The most interesting aspect of this oral history is the deadly hatred of Indians.  This attitude toward Indians might be explained by the following story by another descendant of Jacob Coffman 1780-1855.

"...The grandparents of Mrs. [Aaron] DeWitt, Jacob and Ezra (Fowler) Coffman, were born in Kentucky, and he was a son of Jacob Coffman, a native of Germany.  When Jacob Coffman, Mrs. DeWitt's grandfather was three years old the family started for Illinois, and when they reached the Illinois side of the Ohio River they were attacked by the Indians and old grandfather was killed.  His wife, two sons and a negro servant escaped, fled to the woods and kept on traveling until the crow of a rooster told them they had reached a white settlement.  They finally made their way to McDonough County, where they entered land from the government, but none of the survivors ever forgot their terrible experience with the hostile Red Men."    
SOURCE: Historical Encyclopedia of Illinois & History of Hancock Co. Scofield Vol. 11; Chicago, Illinois : Munsell Pub. Co., 1921; Salt Lake City, Utah : Digitized by the Genealogical Society of Utah, 2009; page 1186 in the sketch of Aaron DeWitt.

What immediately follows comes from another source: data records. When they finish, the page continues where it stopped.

(* ===== verification/LedgerFold.v ===== *)
(** * LedgerFold: every event moves along ledger steps

    The handlers of [reduce], each against the refinement of [LedgerRefine], and the
    simulation theorem for one event and for a stream of them. *)

From S2P Require Export LedgerRefine.

(** Name the triple a handler's body computes. *)
Ltac step_triple Hf st1 token1 fx1 Hb :=
  match type of Hf with
  | (match ?x with _ => _ end) = _ => destruct x as [[st1 token1] fx1] eqn:Hb
  end.

Section fold.
Context `{TrackOps} (manual : RuleId -> bool).
Implicit Types (st : EngineState) (token : TokenState) (T : gmap Mint TokenState).

Notation moves := (moves manual).
Notation refines := (refines manual).
Notation allow_of := (allow_of manual).

(** ** Position transitions of the handlers *)

(** A position that changes phase, with [k] intents issued. *)
Lemma moves_rephase st T mint token rule p ph ph' k v a :
  token_stake token rule = Some (p, ph) -> arm_stake a = Some (p, ph') ->
  (forall L, let pos := {| po_mint := mint; po_rule := rule; po_phase := ph |} in
     lg_book L !! p = Some pos -> lg_intents L = es_intent_seq st ->
     lstep (allow_of (es_rules st)) L v (rephase L p pos ph' k)) ->
  moves st (<[mint := token]> T) v (set_es_intent_seq st (es_intent_seq st + k)) (<[mint := set_arm token rule a]> T).
Proof.
  intros Hs Ha Hstep. split_and!; [done..|]. intros L HL.
  pose proof (refines_stake _ _ _ _ _ _ _ _ _ HL Hs) as Hb.
  assert (Hl := Hstep L Hb (eq_sym (rf_intents _ _ _ _ HL))).
  eexists. split; [apply lsteps_one, Hl|].
  eapply refines_rephase; [exact HL|exact Hs| |done..|by eapply lstep_ok, (rf_ok _ _ _ _ HL)].
  intros r'. rewrite token_stake_set_arm. by case_decide.
Qed.

Lemma moves_rephase_quiet st T mint token rule p ph ph' v a :
  token_stake token rule = Some (p, ph) -> arm_stake a = Some (p, ph') ->
  (forall L, let pos := {| po_mint := mint; po_rule := rule; po_phase := ph |} in
     lg_book L !! p = Some pos -> lstep (allow_of (es_rules st)) L v (rephase L p pos ph' 0)) ->
  moves st (<[mint := token]> T) v st (<[mint := set_arm token rule a]> T).
Proof.
  intros Hs Ha Hstep. pose proof (moves_rephase st T mint token rule p ph ph' 0 v a Hs Ha) as Hm.
  rewrite Z.add_0_r in Hm. destruct st. apply Hm. auto.
Qed.

Definition closing (ph : Phase) (s : PositionStatus) : Prop :=
  match ph with
  | Buying _ _ => s = StEntryFailed
  | Held => s = StEnd
  | Selling _ _ => s = StEnd \/ s = StExitStuck \/ s = StExitUnconfirmed
  end.

Lemma closing_step allow L p m r ph s :
  let pos := {| po_mint := m; po_rule := r; po_phase := ph |} in
  lg_book L !! p = Some pos -> closing ph s -> lstep allow L [VStatus p m r s] (close L p).
Proof.
  intros pos Hb Hc. destruct ph as [i n| |i n]; simpl in Hc.
  - subst. by apply (LsEntryFailed _ _ _ pos i n).
  - subst. by apply (LsCleared _ _ _ pos).
  - destruct Hc as [-> |Hc]; [by apply (LsSold _ _ _ pos i n) | by apply (LsGivenUp _ _ _ pos i n)].
Qed.

Lemma moves_close st T mint token token1 rule p ph s f a :
  token_stake token rule = Some (p, ph) -> arm_stake a = None -> tk_arms token1 = tk_arms token ->
  (forall c, rc_open (f c) = sat_sub (rc_open c) 1) -> closing ph s ->
  moves st (<[mint := token]> T) [VStatus p mint rule s]
    (remove_position (with_counters st rule f) p) (<[mint := set_arm token1 rule a]> T).
Proof.
  intros Hs Ha H1 Hf Hc. split_and!; [done..|]. intros L HL.
  pose proof (refines_stake _ _ _ _ _ _ _ _ _ HL Hs) as Hb.
  exists (close L p). split; [by eapply lsteps_one, closing_step|].
  eapply refines_close; [exact HL|exact Hs| |done..|].
  - intros r'. rewrite token_stake_set_arm. case_decide; [done|]. unfold token_stake. by rewrite H1.
  - intros r'. change (counters_of (remove_position (with_counters st rule f) p) r')
      with (counters_of (with_counters st rule f) r').
    rewrite with_counters_of, Z.eqb_sym. by case_match.
Qed.

(** ** Fills *)

Lemma fill_entry_moves st T mint token rule pend intent position attempts lamports followed stage owed fill st' token' fx :
  tk_arms token !! rule = Some (EntryPending pend position attempts lamports followed stage owed) ->
  fill_entry st token mint rule intent position followed stage owed fill = (st', token', fx) ->
  moves st (<[mint := token]> T) (reports fx) st' (<[mint := token']> T).
Proof.
  intros Harm Hf. pose proof (stake_of_arm _ _ _ Harm) as Hst. unfold fill_entry in Hf. cbv zeta in Hf.
  set (entered := set_followed _ followed) in Hf.
  destruct owed as [o|].
  - assert (Hx : exists portion go shown, (let '(sell, st0) := next_intent st rule mint in
      (st0, set_arm token rule (ExitPending sell (ow_reason o) 1 portion entered go),
       [position_update position rule mint StHolding (Some fill) None (Some intent) (Some 0) None;
        position_update position rule mint StExitPending None (Some (ow_reason o)) (Some sell) shown None;
        SubmitSell sell position (ow_reason o) portion])) = (st', token', fx)).
    { destruct (ow_bps o); eauto. }
    clear Hf. destruct Hx as (portion & go & shown & Hx). cbn in Hx. injection Hx as <- <- <-.
    eapply moves_rephase; [exact Hst|done|]. intros L pos Hb Hi.
    assert (Hl := LsFilledAndSold (allow_of (es_rules st)) L _ pos _ _ Hb eq_refl).
    unfold fresh_intent in Hl. by rewrite Hi in Hl.
  - injection Hf as <- <- <-.
    eapply moves_rephase_quiet; [exact Hst|done|]. intros L pos Hb.
    exact (LsFilled _ L _ pos _ _ Hb eq_refl).
Qed.

Lemma fill_exit_moves st T mint token rule intent pend reason attempts portion h go fill st' token' fx :
  tk_arms token !! rule = Some (ExitPending pend reason attempts portion h go) ->
  fill_exit st token mint rule intent reason portion h go fill = (st', token', fx) ->
  moves st (<[mint := token]> T) (reports fx) st' (<[mint := token']> T).
Proof.
  intros Harm Hf. pose proof (stake_of_arm _ _ _ Harm) as Hst. unfold fill_exit in Hf. cbv zeta in Hf.
  destruct (is_partial portion).
  - match type of Hf with (_, set_arm _ _ (Entered ?x), _) = _ => set (next := x) in Hf end.
    assert (Hp : ec_position next = ec_position h) by by destruct go.
    clearbody next.
    injection Hf as <- <- <-. cbn. rewrite Hp.
    eapply moves_rephase_quiet; [exact Hst|simpl; by rewrite Hp|]. intros L pos Hb.
    exact (LsPartSold _ L _ pos _ _ Hb eq_refl).
  - destruct (rearm_after_close _ _ _ _ _) as [next episodes] eqn:Hn in Hf. injection Hf as <- <- <-.
    apply (moves_close st T mint token (set_tk_episodes token episodes) rule (ec_position h)
      (Selling pend attempts) StEnd); try done.
    + unfold rearm_after_close in Hn. by repeat (case_match; try by simplify_eq/=).
    + by left.
Qed.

The wife of Aaron DeWitt was Sarah Coffman, daughter of William Fowler Coffman and Elizabeth Wilson.  Sarah was a sister of my second great grandfather, Archibald Coffman 1850-1935.  She may have garbled the story a bit.  The three year old that was traveling to Illinois was probably her father, William Fowler Coffman.  The obituary of William F. Coffman tells the following version of the story:

"William F. Coffman was born in Kentucky, July 30, 1815.  When he was three years of age the family removed to Jefferson county, Illinois where they remained twelve years, when in 1830 they came to this vicinity where he has since resided." SOURCE: LaHarper, LaHarpe, Illinois, 15 Sep 1905

There are elements of these stories which bear some similarity to the following story about a Jacob Coffman who was an early settler in what is now Anderson County, Kentucky.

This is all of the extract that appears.